We need these two opposite operations more or less often. As C++ stl does not provide us these functions, we need to write them ourselves.
template <class T>
string vector_join( const vector<T>& v, const string& token ){
ostringstream result;
for (typename vector<T>::const_iterator i = v.begin(); i != v.end(); i++){
if (i != v.begin()) result << token;
result << *i;
}
return result.str();
}
vector<string> string_split( const string& s, const string& delimiter ){
vector<string> result;
string::size_type from = 0;
string::size_type to = 0;
while ( to != string::npos ){
to = s.find( delimiter, from );
if ( from < s.size() && from != to ){
result.push_back( s.substr( from, to - from ) );
}
from = to + delimiter.size();
}
return result;
}
The functions produce the following results:
string ss[] = { "qwerty", "hello", "world" };
vector<string> v( ss, ss+3 );
vector_join( v, ", ") );//"qwerty, hello, world"

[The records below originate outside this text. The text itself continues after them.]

Lemma windows_not_posix (OS : string) :
  is_windows OS = true -> is_posix OS = false.
Proof.
  intros Hw. destruct (is_posix OS) eqn:E; [| reflexivity].
  rewrite (posix_not_windows OS E) in Hw. discriminate.
Qed.

Lemma invalid_or_regular (h : host) (p : string) :
  (p = "" \/ test_f h p = false) \/ regular_file h p.
Proof.
  unfold regular_file.
  destruct (string_dec p "") as [-> | Hne]; [now left; left |].
  destruct (test_f h p); [now right | now left; right].
Qed.

(** ** What one invocation leaves behind *)

(** An invocation reads nothing of the error stream and only appends to it:
    the exit status and the lines written are the same whatever the stream
    held before. *)
Lemma invoke_frame (h : host) (args stream : list string) :
  invoke h args stream
  = (exit_code h args, (stream ++ snd (invoke h args []))%list).
Proof.
  unfold exit_code.
  destruct args as [| p rest]; [reflexivity |].
  destruct (invalid_or_regular h p) as [Hbad | [Hne Hfile]].
  { now rewrite !(invoke_invalid_path h p rest _ Hbad). }
  destruct (Z.eq_dec (status (uname_s h)) 0) as [Hu | Hu].
  2: { now rewrite !(invoke_uname_fails h p rest _ Hne Hfile Hu). }
  destruct (is_posix (stdout (uname_s h))) eqn:Hos.
  { destruct (command_v h "clamscan") eqn:Hcmd.
    - rewrite !(invoke_posix_scanner h p rest _ Hne Hfile Hu Hos Hcmd).
      cbn. now rewrite !app_assoc.
    - rewrite !(invoke_posix_no_scanner h p rest _ Hne Hfile Hu Hos Hcmd).
      cbn. now rewrite app_assoc. }
  destruct (is_windows (stdout (uname_s h))) eqn:Hwin.
  - rewrite !(invoke_windows h p rest _ Hne Hfile Hu Hos Hwin).
    cbn. now rewrite !app_assoc.
  - rewrite !(invoke_unsupported h p rest _ Hne Hfile Hu Hos Hwin).
    cbn. now rewrite app_assoc.
Qed.

Lemma exit_code_any_stream (h : host) (args stream : list string) :
  fst (invoke h args stream) = exit_code h args.
Proof. now rewrite invoke_frame. Qed.

(** ** The mapping the script spells out, and what [set -e] makes of it *)

(** Run without its [set] line, the script maps the scanner status exactly as
    its three-way test reads. *)
Lemma body_maps_scanner_status (h : host) (p : string) (rest stream : list string) :
  regular_file h p ->
  is_posix (stdout (uname_s h)) = true ->
  command_v h "clamscan" = true ->
  fst (bash (av_scan_body h (p :: rest)) stream)
  = if status (clamscan h p) =? 0 then 0
    else if status (clamscan h p) =? 1 then 1 else 2.
Proof.
  intros [Hne Hfile] Hos Hcmd. run_script.
  branch (validation_passes h p Hne Hfile). branch Hos. branch Hcmd.
  destruct (status (clamscan h p) =? 0); [reflexivity |].
  destruct (status (clamscan h p) =? 1); reflexivity.
Qed.

(** With the [set] line, the wrapper leaves with the scanner's own status. *)
Lemma scanner_status_propagates (h : host) (p : string) (rest : list string) (OS : string) :
  regular_file h p -> host_identifier h OS -> posix_family OS ->
  command_v h "clamscan" = true ->
  exit_code h (p :: rest) = status (clamscan h p).
Proof.
  intros [Hne Hfile] [Hu HOS] Hfam Hcmd. unfold exit_code.
  apply is_posix_spec in Hfam. rewrite <- HOS in Hfam.
  now rewrite (invoke_posix_scanner h p rest [] Hne Hfile Hu Hfam Hcmd).
Qed.

(** Likewise on Windows: the status of the PowerShell launch is the status
    of the wrapper. *)
Lemma launch_status_propagates (h : host) (p : string) (rest : list string) (OS : string) :
  regular_file h p -> host_identifier h OS -> windows_family OS ->
  exit_code h (p :: rest) = status (powershell_exe h (start_mpscan p)).
Proof.
  intros [Hne Hfile] [Hu HOS] Hfam. unfold exit_code.
  apply is_windows_spec in Hfam. rewrite <- HOS in Hfam.
  now rewrite (invoke_windows h p rest [] Hne Hfile Hu
                 (windows_not_posix _ Hfam) Hfam).
Qed.

(** ** The cascade of tests against the closed classification *)

Lemma platform_of_guards (OS : string) :
  platform_of OS
  = if is_posix OS then POSIX
    else if is_windows OS then WindowsLike else Unsupported.
Proof.
  unfold platform_of, is_posix, is_windows. cbn [existsb].
  now rewrite !orb_false_r, orb_assoc.
Qed.

(** Every path through the POSIX block ends the script. *)
Lemma posix_block_exits (h : host) (ARCHIVE : string) (s : shell) :
  exists n s', posix_block h ARCHIVE s = (Exit n, s').
Proof.
  unfold posix_block, bind, if_then, simple, echo_err, exit, last. cbn.
  destruct (command_v h "clamscan"); cbn; [| eauto].
  destruct (opt_errexit s && negb (status (clamscan h ARCHIVE) =? 0)); cbn;
    [eauto |].
  destruct (status (clamscan h ARCHIVE) =? 0); [eauto |].
  destruct (status (clamscan h ARCHIVE) =? 1); eauto.
Qed.

(** What precedes the Windows block leaves nothing behind that it reads. *)
Lemma windows_block_after_test (h : host) (ARCHIVE : string) (s : shell) :
  windows_block h ARCHIVE (set_last 0 s) = windows_block h ARCHIVE s.
Proof. reflexivity. Qed.

Lemma unsupported_block_after_tests (OS : string) (s : shell) :
  unsupported_block OS (set_last 0 (set_last 0 s)) = unsupported_block OS s.
Proof. reflexivity. Qed.

Lemma dispatch_refines (h : host) (ARCHIVE OS : string) (s : shell) :
  platform_dispatch h ARCHIVE OS s = dispatch_by_platform h ARCHIVE OS s.
Proof.
  unfold dispatch_by_platform. rewrite platform_of_guards.
  unfold platform_dispatch, bind, if_then.
  destruct (is_posix OS) eqn:Hos.
  - destruct (posix_block_exits h ARCHIVE s) as (n & s' & ->). reflexivity.
  - destruct (is_windows OS) eqn:Hwin.
    + rewrite windows_block_after_test.
      unfold windows_block, bind, exit.
      now destruct (simple _ s) as [[[] | n] s'].
    + apply unsupported_block_after_tests.
Qed.

(** * Properties of the wrapper's exit status *)

(** C1. The script spells out the three-way mapping of the scanner status
    (0 to 0, 1 to 1, anything else to 2), but on a Linux host with clamscan
    on the search path and a scanner leaving with status 3, the wrapper
    leaves with 3 and not with 2: under [set -e] the clamscan line ends the
    script before the mapping is read. The same script without its [set]
    line answers 2. *)
Theorem errexit_preempts_scanner_mapping :
  invoke (linux_host true 3) [archive] [] = (3, [])
  /\ bash (av_scan_body (linux_host true 3) [archive]) [] = (2, []).
Proof. split; reflexivity. Qed.

(** C2. An invocation without any argument leaves with status 1, not 2:
    under [set -u] the expansion of [$1] ends the script before the
    validation test, on every host; bash's own message is all the error
    stream receives. The same script without its [set] line reaches the
    test and answers 2 with the invalid-path diagnostic. *)
Theorem missing_argument_exits_1 :
  forall (h : host) (stream : list string),
    invoke h [] stream = (1, (stream ++ ["$1: unbound variable"])%list)
    /\ bash (av_scan_body h []) stream
       = (2, (stream ++ ["[av_scan] invalid path: "])%list).
Proof. intros h stream. split; reflexivity. Qed.

(** C3. Permissive fallback: on a host whose identifier is Linux or Darwin
    and where clamscan is not on the search path, the wrapper leaves with
    status 0 for every existing regular file. *)
Theorem permissive_fallback
  (h : host) (p : string) (rest : list string) (OS : string) :
  regular_file h p -> host_identifier h OS -> posix_family OS ->
  command_v h "clamscan" = false ->
  exit_code h (p :: rest) = 0.
Proof.
  intros [Hne Hfile] [Hu HOS] Hfam Hcmd. unfold exit_code.
  apply is_posix_spec in Hfam. rewrite <- HOS in Hfam.
  now rewrite (invoke_posix_no_scanner h p rest [] Hne Hfile Hu Hfam Hcmd).
Qed.

Lemma permissive_fallback_witness :
  regular_file (linux_host false 0) archive
  /\ host_identifier (linux_host false 0) "Linux"
  /\ posix_family "Linux"
  /\ command_v (linux_host false 0) "clamscan" = false
  /\ exit_code (linux_host false 0) [archive] = 0.
Proof.
  assert (Hf : regular_file (linux_host false 0) archive)
    by (split; [discriminate | reflexivity]).
  assert (Hi : host_identifier (linux_host false 0) "Linux")
    by (split; reflexivity).
  assert (Hp : posix_family "Linux") by (left; reflexivity).
  split; [exact Hf |]. split; [exact Hi |]. split; [exact Hp |].
  split; [reflexivity |].
  exact (permissive_fallback (linux_host false 0) archive [] "Linux"
           Hf Hi Hp eq_refl).
Defined.

(** C4. On a Windows-family host, when the PowerShell launch returns status
    0 the wrapper leaves with status 0, whatever verdict Defender records
    about the file: the script does not consult it. *)
Theorem windows_launch_success_is_clean
  (h : host) (p : string) (rest : list string) (OS : string) :
  regular_file h p -> host_identifier h OS -> windows_family OS ->
  status (powershell_exe h (start_mpscan p)) = 0 ->
  forall verdict : string -> bool,
    exit_code (set_defender_flags verdict h) (p :: rest) = 0.
Proof.
  intros Hf Hi Hfam Hps verdict.
  now rewrite (launch_status_propagates (set_defender_flags verdict h)
                 p rest OS Hf Hi Hfam).
Qed.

int ii[] = { 111, 222, 333 };
vector<int> vi( ii, ii+3 );
vector_join( vi, "; ") );//"111; 222; 333"
string_split( "qwerty, hello, world", ", " );
//results in [ "qwerty", "hello", "world" ]
string_split( ", , wow, , qwerty, hello, world, ", ", " );
//results in [ "wow", "qwerty", "hello", "world" ]
If we have a space as delimiter, we can split string more efficient way and even make use of templates too
template <class T>
vector<T> string_split( const string& s ){
vector<T> result;
istringstream ss(s);
copy( istream_iterator<T>(ss), istream_iterator<T>(),
back_inserter( result ) );
return result;
}
And the tests:
string_split<float>( "11.1 22.2 33.3" );//[ 11.1, 22.2, 33.3 ]
string_split<int>( "111 222 333" );//[ 111, 222, 333 ]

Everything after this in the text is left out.